Wrong-way driving crashes in Connecticut tripled in 2022, according to agency data, including 13 wrong-way crashes that resulted in 23 deaths, compared to four wrong-way crashes in 2021 and just two in 2020. The Connecticut DOT added that recent studies show that wrong-way driving crashes are 100 times more likely to be fatal than other types of crashes.
The theme of the campaign is “One Wrong Move” to demonstrate how just one moment and one decision can be fatal. The campaign features spots distributed through a variety of media outlets such as television, radio, digital, and billboards, Connecticut DOT said.
In July 2022, Governor Ned Lamont (D) authorized the release of $20 million in state bond funding for Connecticut DOT to purchase and install advanced wrong-way driving technology along the state’s highways and roads.
That technology uses motion sensors to detect a driver entering a highway exit ramp from the wrong direction and rapidly flashes light emitting diode or LED lights to notify them that they are driving the wrong way.

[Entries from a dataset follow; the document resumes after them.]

(** * AlphaESS open-API client ([alphaess/alphaess.py]): a shallow embedding

    The client signs every request with SHA-512, calls the vendor's REST
    endpoints through [api_get] / [api_post], and aggregates the per-device
    endpoints in [getdata].  The embedding below follows the Python source
    function by function:

    - JSON values as parsed by [response.json()] are the Python values
      [pyval]; a [dict] is an insertion-ordered association list;
    - exceptions are the type [exn]; a coroutine is a function from the
      history of effects (the trace) to a result and the extended trace;
    - the wall clock, the local date and the HTTP server are functions of the
      history, gathered with the two Python builtins the model leaves
      abstract in the record [Env]. *)

From Stdlib Require Import ZArith List String Ascii Bool Lia.
From Stdlib Require Import DecimalString.
From Stdlib Require SpecFloat QArith_base.
From Stdlib Require DecimalZ DecimalPos.
Import ListNotations.

Local Open Scope string_scope.
Local Open Scope list_scope.
Local Open Scope Z_scope.

(* ================================================================== *)
(** ** [hashlib.sha512]: SHA-512 (FIPS 180-4) on 64-bit words held in [Z] *)
(* ================================================================== *)

Module SHA512.

Definition wmod : Z := 2 ^ 64.
Definition add64 (x y : Z) : Z := (x + y) mod wmod.
Definition not64 (x : Z) : Z := Z.lxor x (wmod - 1).
Definition rotr (n x : Z) : Z :=
  Z.lor (Z.shiftr x n) ((Z.shiftl x (64 - n)) mod wmod).

Definition Ch (x y z : Z) : Z := Z.lxor (Z.land x y) (Z.land (not64 x) z).
Definition Maj (x y z : Z) : Z :=
  Z.lxor (Z.lxor (Z.land x y) (Z.land x z)) (Z.land y z).
Definition bsig0 (x : Z) : Z := Z.lxor (Z.lxor (rotr 28 x) (rotr 34 x)) (rotr 39 x).
Definition bsig1 (x : Z) : Z := Z.lxor (Z.lxor (rotr 14 x) (rotr 18 x)) (rotr 41 x).
Definition ssig0 (x : Z) : Z := Z.lxor (Z.lxor (rotr 1 x) (rotr 8 x)) (Z.shiftr x 7).
Definition ssig1 (x : Z) : Z := Z.lxor (Z.lxor (rotr 19 x) (rotr 61 x)) (Z.shiftr x 6).

Definition K : list Z :=
  [ 0x428a2f98d728ae22; 0x7137449123ef65cd; 0xb5c0fbcfec4d3b2f; 0xe9b5dba58189dbbc;
    0x3956c25bf348b538; 0x59f111f1b605d019; 0x923f82a4af194f9b; 0xab1c5ed5da6d8118;
    0xd807aa98a3030242; 0x12835b0145706fbe; 0x243185be4ee4b28c; 0x550c7dc3d5ffb4e2;
    0x72be5d74f27b896f; 0x80deb1fe3b1696b1; 0x9bdc06a725c71235; 0xc19bf174cf692694;
    0xe49b69c19ef14ad2; 0xefbe4786384f25e3; 0x0fc19dc68b8cd5b5; 0x240ca1cc77ac9c65;
    0x2de92c6f592b0275; 0x4a7484aa6ea6e483; 0x5cb0a9dcbd41fbd4; 0x76f988da831153b5;
    0x983e5152ee66dfab; 0xa831c66d2db43210; 0xb00327c898fb213f; 0xbf597fc7beef0ee4;
    0xc6e00bf33da88fc2; 0xd5a79147930aa725; 0x06ca6351e003826f; 0x142929670a0e6e70;
    0x27b70a8546d22ffc; 0x2e1b21385c26c926; 0x4d2c6dfc5ac42aed; 0x53380d139d95b3df;
    0x650a73548baf63de; 0x766a0abb3c77b2a8; 0x81c2c92e47edaee6; 0x92722c851482353b;
    0xa2bfe8a14cf10364; 0xa81a664bbc423001; 0xc24b8b70d0f89791; 0xc76c51a30654be30;
    0xd192e819d6ef5218; 0xd69906245565a910; 0xf40e35855771202a; 0x106aa07032bbd1b8;
    0x19a4c116b8d2d0c8; 0x1e376c085141ab53; 0x2748774cdf8eeb99; 0x34b0bcb5e19b48a8;
    0x391c0cb3c5c95a63; 0x4ed8aa4ae3418acb; 0x5b9cca4f7763e373; 0x682e6ff3d6b2b8a3;
    0x748f82ee5defb2fc; 0x78a5636f43172f60; 0x84c87814a1f0ab72; 0x8cc702081a6439ec;
    0x90befffa23631e28; 0xa4506cebde82bde9; 0xbef9a3f7b2c67915; 0xc67178f2e372532b;
    0xca273eceea26619c; 0xd186b8c721c0c207; 0xeada7dd6cde0eb1e; 0xf57d4f7fee6ed178;
    0x06f067aa72176fba; 0x0a637dc5a2c898a6; 0x113f9804bef90dae; 0x1b710b35131c471b;
    0x28db77f523047d84; 0x32caab7b40c72493; 0x3c9ebe0a15c9bebc; 0x431d67c49c100d4c;
    0x4cc5d4becb3e42b6; 0x597f299cfc657e2a; 0x5fcb6fab3ad6faec; 0x6c44198c4a475817 ].

(** The eight chaining words a..h. *)
Record chain := Chain
  { ca : Z; cb : Z; cc : Z; cd : Z; ce : Z; cf : Z; cg : Z; ch : Z }.

Definition H0 : chain :=
  Chain 0x6a09e667f3bcc908 0xbb67ae8584caa73b 0x3c6ef372fe94f82b 0xa54ff53a5f1d36f1
        0x510e527fade682d1 0x9b05688c2b3e6c1f 0x1f83d9abfb41bd6b 0x5be0cd19137e2179.

Definition round (s : chain) (k wt : Z) : chain :=
  let t1 := add64 (add64 (add64 (ch s) (bsig1 (ce s))) (Ch (ce s) (cf s) (cg s)))
                  (add64 k wt) in
  let t2 := add64 (bsig0 (ca s)) (Maj (ca s) (cb s) (cc s)) in
  Chain (add64 t1 t2) (ca s) (cb s) (cc s) (add64 (cd s) t1) (ce s) (cf s) (cg s).

(** The message schedule is kept as a sliding window of sixteen words
    [W_t .. W_(t+15)]; each round consumes [W_t] and appends [W_(t+16)]. *)
Fixpoint rounds (ks : list Z) (win : list Z) (s : chain) : chain :=
  match ks with
  | [] => s
  | k :: ks' =>
      match win with
      | [] => s
      | w0 :: rest =>
          let wnew := add64 (add64 (ssig1 (nth 13 rest 0)) (nth 8 rest 0))
                            (add64 (ssig0 (nth 0 rest 0)) w0) in
          rounds ks' (rest ++ [wnew]) (round s k w0)
      end
  end.
(** * Firmware version dashboard: the view pipeline and the fetch effect

    A shallow embedding of [src/firmware_version_dashboard.jsx]: the record
    type, the [filtered] and [lastUpdated] derivations, the release-date
    cell and the data-acquisition effect, with the ECMAScript built-ins they
    call ([String.prototype.trim], [toLowerCase], [includes], [replace],
    [Array.prototype.filter], [sort], [reduce], [Date]).

    Strings are sequences of code units; the development covers the code
    units below 256 (Rocq's [ascii]), on which [toLowerCase] and [trim] are
    written out exactly.  The functions whose result ECMAScript leaves to
    the host ([Date.parse] outside the interchange format, the two
    [localeCompare] collations) are fields of a [Host] record; theorems
    quantify over the host and examples run on [isoHost]. *)

From Stdlib Require Import List String Ascii ZArith Bool Lia Permutation Sorted DecimalString.
Import ListNotations.
Local Open Scope string_scope.
Local Open Scope Z_scope.

(** ** ECMAScript string built-ins *)

Module JSString.

(** Code unit of a character. *)
Definition code (c : ascii) : N := N_of_ascii c.

(** Simple lower-case mapping of one code unit below 256: [A]-[Z] and the
    Latin-1 capitals U+00C0..U+00DE, U+00D7 (the multiplication sign)
    excepted, move up by 32; everything else is unchanged. *)
Definition lowerChar (c : ascii) : ascii :=
  let n := code c in
  if ((65 <=? n) && (n <=? 90))%N then ascii_of_N (n + 32)
  else if ((192 <=? n) && (n <=? 222) && negb (n =? 215))%N then ascii_of_N (n + 32)
  else c.

(** [String.prototype.toLowerCase] *)
Fixpoint toLowerCase (s : string) : string :=
  match s with
  | EmptyString => EmptyString
  | String c s' => String (lowerChar c) (toLowerCase s')
  end.

(** WhiteSpace and LineTerminator code units below 256: TAB, LF, VT, FF,
    CR, SP and NBSP. *)
Definition isWhiteSpace (c : ascii) : bool :=
  let n := code c in
  (((9 <=? n) && (n <=? 13)) || (n =? 32) || (n =? 160))%N.

Fixpoint trimStart (s : string) : string :=
  match s with
  | EmptyString => EmptyString
  | String c s' => if isWhiteSpace c then trimStart s' else s
  end.

(** [trimEnd s] drops the trailing white space: a character is kept when it
    is not white space or when something is kept after it. *)
Fixpoint trimEnd (s : string) : string :=
  match s with
  | EmptyString => EmptyString
  | String c s' =>
      match trimEnd s' with
      | EmptyString => if isWhiteSpace c then EmptyString else String c EmptyString
      | t => String c t
      end
  end.
(** ** [logDetails(details, opts)] *)
Definition logDetails (d : option details) (opts : option report_opts)
  : result thrown (list logline) :=
  match d with
  | None => Ok []
  | Some d =>
      let succ := match componentSuccesses d with Some l => success_lines l | None => [] end in
      let fail := match componentFailures d with Some l => failure_lines l | None => [] end in
      match runTestResult d with
      | Some r =>
          if Z.ltb 0 (numTestsRun r) then
            match test_lines opts r with
            | Ok t => Ok (succ ++ fail ++ t)%list
            | Err (printed, e) => Err (succ ++ fail ++ printed, e)%list
            end
          else Ok (succ ++ fail)%list
      | None => Ok (succ ++ fail)%list
      end
  end.

(** ** Properties of the reporter *)

Lemma sort_successes_spec (l : list componentSuccess) :
  Permutation (sort_successes l) l /\
  Sorted (key_le String.leb success_key) (sort_successes l) /\
  (forall k, filter (fun e => key_equiv String.leb (success_key e) k) (sort_successes l) =
             filter (fun e => key_equiv String.leb (success_key e) k) l).
Proof.
  unfold sort_successes. repeat split.
  - apply sortBy_perm.
  - apply sortBy_sorted; eauto with dmc.
  - intros k. apply sortBy_stable. eauto with dmc.
Qed.

(** C10: every output of [logDetails] begins with one line per component
    success, in an order that is a permutation of the payload's, sorted
    by the key [cType + fullName], and stable for equal keys. *)
Theorem logDetails_successes_sorted d opts out l :
  logDetails (Some d) opts = Ok out ->
  componentSuccesses d = Some l ->
  exists s rest,
    out = (map success_line s ++ rest)%list /\
    Permutation s l /\
    Sorted (key_le String.leb success_key) s /\
    (forall k, filter (fun e => key_equiv String.leb (success_key e) k) s =
               filter (fun e => key_equiv String.leb (success_key e) k) l).
Proof.
  intros Hlog Hl. exists (sort_successes l).
  unfold logDetails, success_lines in Hlog. rewrite Hl in Hlog.
  destruct (runTestResult d) as [r|]; [destruct (0 <? numTestsRun r)%Z; [destruct (test_lines opts r) as [?|[? ?]]|]|];
    inv Hlog; try discriminate;
    (eexists; split; [rewrite <- !app_assoc; reflexivity | apply sort_successes_spec]).
Qed.

(** C14: the success and failure branches compute [cType] with different
    tests ([_.isString(t) && t.length] and [t && _.isString(t)]) that agree
    on every value of [componentType]. *)
Theorem cType_success_failure_agree (s : componentSuccess) (f : componentFailure) :
  cs_componentType s = cf_componentType f -> success_cType s = failure_cType f.
Proof.
  unfold success_cType, failure_cType. intros ->.
  destruct (cf_componentType f) as [| |[]|z|t]; simpl; try reflexivity.
  - now destruct (negb (z =? 0)%Z).
  - unfold truthy_str. now destruct (t =? "").
Qed.

Lemma Qle_bool_total (x y : Q) : Qle_bool x y = true \/ Qle_bool y x = true.
Proof.
  rewrite !Qle_bool_iff. destruct (Qlt_le_dec x y); [left; now apply Qlt_le_weak | now right].
Qed.

Lemma Qle_bool_trans (x y z : Q) :
  Qle_bool x y = true -> Qle_bool y z = true -> Qle_bool x z = true.
Proof. rewrite !Qle_bool_iff. apply Qle_trans. Qed.

#[export] Hint Resolve Qle_bool_total Qle_bool_trans : dmc.

Lemma sorted_neg_desc (l : list coverage_row) :
  Sorted (key_le Qle_bool (fun r => (- cr_coverage r)%Q)) l ->
  Sorted (fun a b => (cr_coverage b <= cr_coverage a)%Q) l.
Proof.
  apply Sorted_weaken. unfold key_le. intros a b H%Qle_bool_iff.
  rewrite <- (Qopp_involutive (cr_coverage a)), <- (Qopp_involutive (cr_coverage b)).
  now apply Qopp_le_compat.
Qed.
(* ===== verification/Tooling.v ===== *)
(** * The Tooling API pipeline ([runToolingDeploy], deploy.js 18-304)

    Each phase of the pipeline is one definition, translated from the
    function of deploy.js with the same name, and [runToolingDeploy]
    composes them as the promise chain of lines 244-304 does:
    the guard check and increment, [fetchIds], [createStubFiles],
    [createStaticResources], [createContainer] (whose result is the
    variable [containerId]), [createDeployArtifacts], [deployContainer]
    with its poll loop, and the [.finally] that, when [containerId] is
    set, resets the guard and deletes the container.

    The theorems show what a run does: it is a no-op while the guard is
    set; it creates one stub per member without identifier; when a
    container was created and the run settles, the container is deleted
    exactly once, last, and the guard is released; when a phase before
    [createContainer] fails, the guard is never released (a defect: every
    later run is a no-op); the poll loop asks once more per non-terminal
    status and stops only on a terminal one; an [Errored] status or a
    failed [deployContainer] request throws a [ReferenceError] in a
    callback, so the run never settles and the container is not deleted;
    a [Failed] status whose details report tests throws a [TypeError] in
    [logDetails], called without [opts], after printing the report's
    first lines. *)

From S2P Require Import Prelude Report MetaMap Effects AsyncLimit.
Local Open Scope prog_scope.
Local Open Scope list_scope.

(** ** The phases *)

(** A count printed through [hl]. *)
Definition num (n : nat) : string := hl (z_to_string (Z.of_nat n)).

(** The promise of [map.fetchIds()] and its [.then] (252-259): the map
    takes the identifiers the org already has, and their number is
    printed when there is any. *)
Definition fetchIds : prog unit :=
  r <- await FetchIds ;;
  match r with
  | Err e => Throw e
  | Ok results =>
      modify_map (applyIds results) ;;
      if (0 <? length results)%nat then log [Line LLog ("loaded " ++ num (length results) ++ " ids")%string]
      else Ret tt
  end.

(** [logger.create(obj.type + "::" + hl(obj.object.name))] (22). *)
Definition stub_line (s : stub) : logline := Line LCreate (stub_type s ++ "::" ++ hl (stub_name s))%string.

(** The iterator of [createStubFiles] (21-28). *)
Definition stub_iterator (s : stub) : prog (result jserr string) :=
  log [stub_line s] ;;
  r <- await (ToolingInsert s) ;;
  match r with
  | Err e => Ret (Err e)
  | Ok id => modify_map (fun mm => setMetaId mm (stub_type s) (stub_name s) id) ;; Ret (Ok id)
  end.

(** [createStubFiles(map, client)] (18-54). *)
Definition createStubFiles : prog (list string) :=
  mm <- get_map ;;
  match stubs_of mm with
  | [] => Ret []
  | stubs =>
      r <- mapLimit 5 stubs stub_iterator ;;
      match r with
      | Err e => log [Line LError (err_message e)] ;; Throw (Error "unable to create stub files")
      | Ok ids => Ret ids
      end
  end.

(** [obj.id ? "update" : "insert"] (70). *)
Definition sr_method (o : member) : srmethod := if truthy_id (m_id o) then SRUpdate else SRInsert.

Definition srmethod_name (m : srmethod) : string :=
  match m with SRInsert => "insert" | SRUpdate => "update" end.

(** [logger[method === "insert" ? "create" : "update"]] (76-78). *)
Definition srmethod_level (m : srmethod) : level :=
  match m with SRInsert => LCreate | SRUpdate => LUpdate end.

(** The iterator of [createStaticResources] (57-83). *)
Definition sr_iterator (o : member) : prog (result jserr unit) :=
  b <- await (ReadFile Base64 (m_path o)) ;;
  match b with
  | Err e => Ret (Err e)
  | Ok body =>
      log [Line LLog ("executing StaticResource " ++ srmethod_name (sr_method o))%string] ;;
      r <- await (StaticResourceWrite (sr_method o) (m_id o) (m_name o) body) ;;
      match r with
      | Err e => Ret (Err e)
      | Ok u => log [Line (srmethod_level (sr_method o)) ("StaticResource::" ++ m_name o)%string] ;; Ret (Ok u)
      end
  end.

(** [createStaticResources(map, client)] (56-94). *)
Definition createStaticResources : prog (list unit) :=
  mm <- get_map ;;
  r <- mapLimit 5 (static_resources mm) sr_iterator ;;
  match r with
  | Err e => log [Line LError "StaticResource deploy error"] ;; Throw e
  | Ok srs => Ret srs
  end.

(** [createContainer(client)] (96-107). *)
Definition createContainer : prog string :=
  log [Line LLog "creating container"] ;;
  t <- invoke DateNow ;;
  r <- await (CreateContainer ("dmc:" ++ z_to_string t)%string) ;;
  match r with
  | Err e => Throw e
  | Ok cid => log [Line LCreate ("metadata container: " ++ hl cid)%string] ;; Ret cid
  end.

(** The iterator of [createDeployArtifacts] (110-143); [None] is
    [cb2(null)] for a member whose type has no container member type. *)
Definition artifact_iterator (cid : string) (m : member) : prog (result jserr (option unit)) :=
  mm <- get_map ;;
  if negb (is_member_type mm (m_type m)) then Ret (Ok None) else
  d <- await (ReadFile Utf8 (m_path m)) ;;
  match d with
  | Err e => Ret (Err e)
  | Ok data =>
      ok <- invoke (CreateDeployArtifact (m_type m ++ "Member")%string data (m_id m)) ;;
      if negb ok then Ret (Err (Error ("couldn't create artifact: " ++ m_name m)%string)) else
      r <- await (AddContainerArtifact cid (m_type m ++ "Member")%string (m_id m) data) ;;
      match r with
      | Err e =>
          log [Line LError ("problem creating container artifact: " ++ m_type m ++ "::" ++ m_name m)%string] ;;
          Ret (Err e)
      | Ok resp =>
          log [Line LCreate ("container member: " ++ m_type m ++ "::" ++ m_name m)%string] ;;
          Ret (Ok (Some resp))
      end
  end.

(** [createDeployArtifacts(map, containerId, client)] (109-158). *)
Definition createDeployArtifacts (cid : string) : prog (list (option unit)) :=
  mm <- get_map ;;
  r <- mapLimit 5 (artifact_candidates mm) (artifact_iterator cid) ;;
  match r with Err e => Throw e | Ok res => Ret res end.

(** The terminal states of a container deploy. *)
Definition is_terminal (st : string) : bool :=
  String.eqb st "Completed" || String.eqb st "Failed" || String.eqb st "Errored".
Lemma solo_exec (p : prog A) w o :
  exists n s', sched_run (repeat (Run 0) n) (solo o p w) = Some s' /\
               solo_done s' (fst (exec env p w)) (snd (exec env p w)).
Proof.
  revert w o. induction p; intros w o;
    try (exists 1; eexists; split; [reflexivity | repeat split]; fail).
  - destruct w as [wg wm wt wl].
    destruct (H (env wt c) (record_call c (Build_world wg wm wt wl))
                (owner_after o 0 wg wg)) as (n & s' & Hrun & Hd).
    exists (S n), s'. split; [exact Hrun | exact Hd].
  - apply (solo_cont _ (k (env (w_trace w) c)) _ (record_call c w)); [reflexivity|apply H].
  - apply (solo_cont _ (k (w_guard w)) _ w); [reflexivity|apply H].
  - apply (solo_cont _ p _ (with_guard z w)); [reflexivity|apply IHp].
  - apply (solo_cont _ (k (w_map w)) _ w); [reflexivity|apply H].
  - apply (solo_cont _ p _ (with_map m w)); [reflexivity|apply IHp].
  - apply (solo_cont _ p _ (with_log ls w)); [reflexivity|apply IHp].
Qed.

End Scheduler.

(** ** The guard is owned by one run at a time *)

(** The guard value an owner accounts for. *)
Definition guard_of (o : option nat) : Z := match o with Some _ => 1%Z | None => 0%Z end.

Future installations of this technology will add the ability to notify Connecticut State Police in real time and the agency is also exploring the use of additional mitigation measures, such as in-laid pavement reflectors.
“Wrong way driving deaths in Connecticut are up 500 percent and we are doing everything we can to reverse these trends,” added Connecticut DOT Commissioner Garrett Eucalitto. “More than 80 percent of wrong way drivers are found to be impaired. It is so important people think twice before they get behind the wheel. Driving drunk is a dangerous decision that can hurt and kill people. We need people to drive sober because one wrong move can be deadly.”
Meanwhile, the Delaware Department of Transportation recently installed a wrong way driving detection and alert system on the Exit 95 off-ramp from State Route 1 northbound to Bay Road and State Route 10 (E Lebanon Road) near the Dover Air Force Base North Gate.
The alert system is the first of its kind in Delaware to alert and correct wrong way drivers before they enter the highway.
The agency said, in 2022, Delaware experienced a sharp increase in fatal wrong way driving crashes compared to prior years, with seven fatal crashes claiming 12 lives. As such, Delaware DOT has been working to implement improvements statewide to deter wrong way entries onto highways, including enhanced signing and pavement markings at freeway entrance ramps to provide ample warning of wrong way travel.
“We are working every day to make our roads safer,” noted Delaware DOT Secretary Nicole Majeski in a statement.
“Every second counts when a vehicle enters a road and travels in the wrong direction and we will look to expand this system to other locations across the state should it prove to be a successful deterrent,” she said.